(* ===== verification/Reader.v ===== *)
(** * Readers of byte strings that panic

    The validator's [Cbor] and [Der] walkers keep a buffer and a position.  A
    reader here is a function of the bytes from the position on; it answers its
    value and the bytes that are left, or [None] where the code panics.  The second
    half is the CBOR walker. *)
From S2P Require Import Prelude BytesCodec.
#[local] Open Scope Z_scope.

Definition reader (A : Type) : Type := list Z -> option (A * list Z).

#[export] Instance reader_ret : MRet reader := fun A a b => Some (a, b).
#[export] Instance reader_bind : MBind reader := fun A B f r b =>
  match r b with Some (a, b) => f a b | None => None end.

Definition panic {A} : reader A := fun _ => None.
(** [assert!(..)]. *)
Definition assert_that (P : Prop) `{Decision P} : reader unit := fun b => if decide P then Some (tt, b) else None.
(** [.expect(..)]. *)
Definition expect_some {A} (o : option A) : reader A := fun b => a ← o; Some (a, b).

Definition read_u8 : reader Z := fun b =>
  match b with [] => None | x :: b => Some (x, b) end.

Definition read_bytes (n : Z) : reader (list Z) := fun b =>
  if decide (n <= Z.of_nat (length b)) then Some (take (Z.to_nat n) b, drop (Z.to_nat n) b) else None.

Definition peek_u8 (b : list Z) : option Z := head b.

(** [for _ in 0..n] and [while !try_break()], with a state that the body
    updates.  Every round of both reads a byte, so the bytes that are left bound
    the rounds. *)
Fixpoint repeat_times {A} (fuel : nat) (n : Z) (f : A -> reader A) (a : A) : reader A := fun b =>
  if decide (n <= 0) then Some (a, b)
  else match fuel with
       | O => None
       | S fuel => match f a b with Some (a, b) => repeat_times fuel (n - 1) f a b | None => None end
       end.

(** [try_break] consumes the sentinel [0xff]. *)
Definition try_break (b : list Z) : option (list Z) :=
  match b with x :: b => if decide (x = 255) then Some b else None | [] => None end.

Fixpoint until_break {A} (fuel : nat) (f : A -> reader A) (a : A) : reader A := fun b =>
  match try_break b with
  | Some b => Some (a, b)
  | None =>
      match fuel with
      | O => None
      | S fuel => match f a b with Some (a, b) => until_break fuel f a b | None => None end
      end
  end.

(** A reader that consumes a byte at least. *)
Definition consumes {A} (r : reader A) : Prop :=
  forall b a b', r b = Some (a, b') -> (length b' < length b)%nat.
(** .. or none. *)
Definition keeps {A} (r : reader A) : Prop :=
  forall b a b', r b = Some (a, b') -> (length b' <= length b)%nat.
(** What the rest of the system has seen of a key's task. *)
Record Progress : Type := {
  row : option PendingRow;                (* the key's row *)
  requests : gmap (list Z) GuestInput;    (* what was requested, by request id *)
  outstanding : option (list Z);          (* the request whose outcome is not known *)
  proven : option Sp1Proof;               (* the last proof received *)
  confirmed : bool;                       (* L1 has accepted a submission *)
  listed : list (list Z);                 (* the provers last listed *)
  banned : gset (list Z) }.               (* the provers that failed *)

Definition with_row v g := {| row := v; requests := requests g; outstanding := outstanding g; proven := proven g;
  confirmed := confirmed g; listed := listed g; banned := banned g |}.
Definition with_outstanding v g := {| row := row g; requests := requests g; outstanding := v; proven := proven g;
  confirmed := confirmed g; listed := listed g; banned := banned g |}.
Definition with_request id input g := {| row := row g; requests := <[id := input]> (requests g); outstanding := outstanding g;
  proven := proven g; confirmed := confirmed g; listed := listed g; banned := banned g |}.
Definition with_proven v g := {| row := row g; requests := requests g; outstanding := None; proven := v;
  confirmed := confirmed g; listed := listed g; banned := banned g |}.
Definition with_confirmed g := {| row := row g; requests := requests g; outstanding := outstanding g; proven := proven g;
  confirmed := true; listed := listed g; banned := banned g |}.
Definition with_listed v g := {| row := row g; requests := requests g; outstanding := outstanding g; proven := proven g;
  confirmed := confirmed g; listed := v; banned := banned g |}.
Definition with_banned v g := {| row := row g; requests := requests g; outstanding := outstanding g; proven := proven g;
  confirmed := confirmed g; listed := listed g; banned := v |}.

Section Pipeline.
Context `{Keccak, NitroCrypto, HostParsers, VerifierAbi}.
Context (mainnet : bool) (cfg : AttestationConfig) (pk att : list Z).

(** A store with the key's row only: no other row matters to the task. *)
Definition row_db (r : option PendingRow) : Db :=
  {| pending_attestation := match r with Some r => {[pk := r]} | None => ∅ end; challenges := ∅ |}.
—————
What is required: Transcribe all of the material exactly as it was written.

Output of the task:
(* ===== verification/Reader.v ===== *)
(** * Readers of byte strings that panic

    The validator's [Cbor] and [Der] walkers keep a buffer and a position.  A
    reader here is a function of the bytes from the position on; it answers its
    value and the bytes that are left, or [None] where the code panics.  The second
    half is the CBOR walker. *)
From S2P Require Import Prelude BytesCodec.
#[local] Open Scope Z_scope.

Definition reader (A : Type) : Type := list Z -> option (A * list Z).

#[export] Instance reader_ret : MRet reader := fun A a b => Some (a, b).
#[export] Instance reader_bind : MBind reader := fun A B f r b =>
  match r b with Some (a, b) => f a b | None => None end.

Definition panic {A} : reader A := fun _ => None.
(** [assert!(..)]. *)
Definition assert_that (P : Prop) `{Decision P} : reader unit := fun b => if decide P then Some (tt, b) else None.
(** [.expect(..)]. *)
Definition expect_some {A} (o : option A) : reader A := fun b => a ← o; Some (a, b).

Definition read_u8 : reader Z := fun b =>
  match b with [] => None | x :: b => Some (x, b) end.

Definition read_bytes (n : Z) : reader (list Z) := fun b =>
  if decide (n <= Z.of_nat (length b)) then Some (take (Z.to_nat n) b, drop (Z.to_nat n) b) else None.

Definition peek_u8 (b : list Z) : option Z := head b.

(** [for _ in 0..n] and [while !try_break()], with a state that the body
    updates.  Every round of both reads a byte, so the bytes that are left bound
    the rounds. *)
Fixpoint repeat_times {A} (fuel : nat) (n : Z) (f : A -> reader A) (a : A) : reader A := fun b =>
  if decide (n <= 0) then Some (a, b)
  else match fuel with
       | O => None
       | S fuel => match f a b with Some (a, b) => repeat_times fuel (n - 1) f a b | None => None end
       end.

(** [try_break] consumes the sentinel [0xff]. *)
Definition try_break (b : list Z) : option (list Z) :=
  match b with x :: b => if decide (x = 255) then Some b else None | [] => None end.

Fixpoint until_break {A} (fuel : nat) (f : A -> reader A) (a : A) : reader A := fun b =>
  match try_break b with
  | Some b => Some (a, b)
  | None =>
      match fuel with
      | O => None
      | S fuel => match f a b with Some (a, b) => until_break fuel f a b | None => None end
      end
  end.

(** A reader that consumes a byte at least. *)
Definition consumes {A} (r : reader A) : Prop :=
  forall b a b', r b = Some (a, b') -> (length b' < length b)%nat.
(** .. or none. *)
Definition keeps {A} (r : reader A) : Prop :=
  forall b a b', r b = Some (a, b') -> (length b' <= length b)%nat.
(** What the rest of the system has seen of a key's task. *)
Record Progress : Type := {
  row : option PendingRow;                (* the key's row *)
  requests : gmap (list Z) GuestInput;    (* what was requested, by request id *)
  outstanding : option (list Z);          (* the request whose outcome is not known *)
  proven : option Sp1Proof;               (* the last proof received *)
  confirmed : bool;                       (* L1 has accepted a submission *)
  listed : list (list Z);                 (* the provers last listed *)
  banned : gset (list Z) }.               (* the provers that failed *)

Definition with_row v g := {| row := v; requests := requests g; outstanding := outstanding g; proven := proven g;
  confirmed := confirmed g; listed := listed g; banned := banned g |}.
Definition with_outstanding v g := {| row := row g; requests := requests g; outstanding := v; proven := proven g;
  confirmed := confirmed g; listed := listed g; banned := banned g |}.
Definition with_request id input g := {| row := row g; requests := <[id := input]> (requests g); outstanding := outstanding g;
  proven := proven g; confirmed := confirmed g; listed := listed g; banned := banned g |}.
Definition with_proven v g := {| row := row g; requests := requests g; outstanding := None; proven := v;
  confirmed := confirmed g; listed := listed g; banned := banned g |}.
Definition with_confirmed g := {| row := row g; requests := requests g; outstanding := outstanding g; proven := proven g;
  confirmed := true; listed := listed g; banned := banned g |}.
Definition with_listed v g := {| row := row g; requests := requests g; outstanding := outstanding g; proven := proven g;
  confirmed := confirmed g; listed := v; banned := banned g |}.
Definition with_banned v g := {| row := row g; requests := requests g; outstanding := outstanding g; proven := proven g;
  confirmed := confirmed g; listed := listed g; banned := v |}.

Section Pipeline.
Context `{Keccak, NitroCrypto, HostParsers, VerifierAbi}.
Context (mainnet : bool) (cfg : AttestationConfig) (pk att : list Z).

(** A store with the key's row only: no other row matters to the task. *)
Definition row_db (r : option PendingRow) : Db :=
  {| pending_attestation := match r with Some r => {[pk := r]} | None => ∅ end; challenges := ∅ |}.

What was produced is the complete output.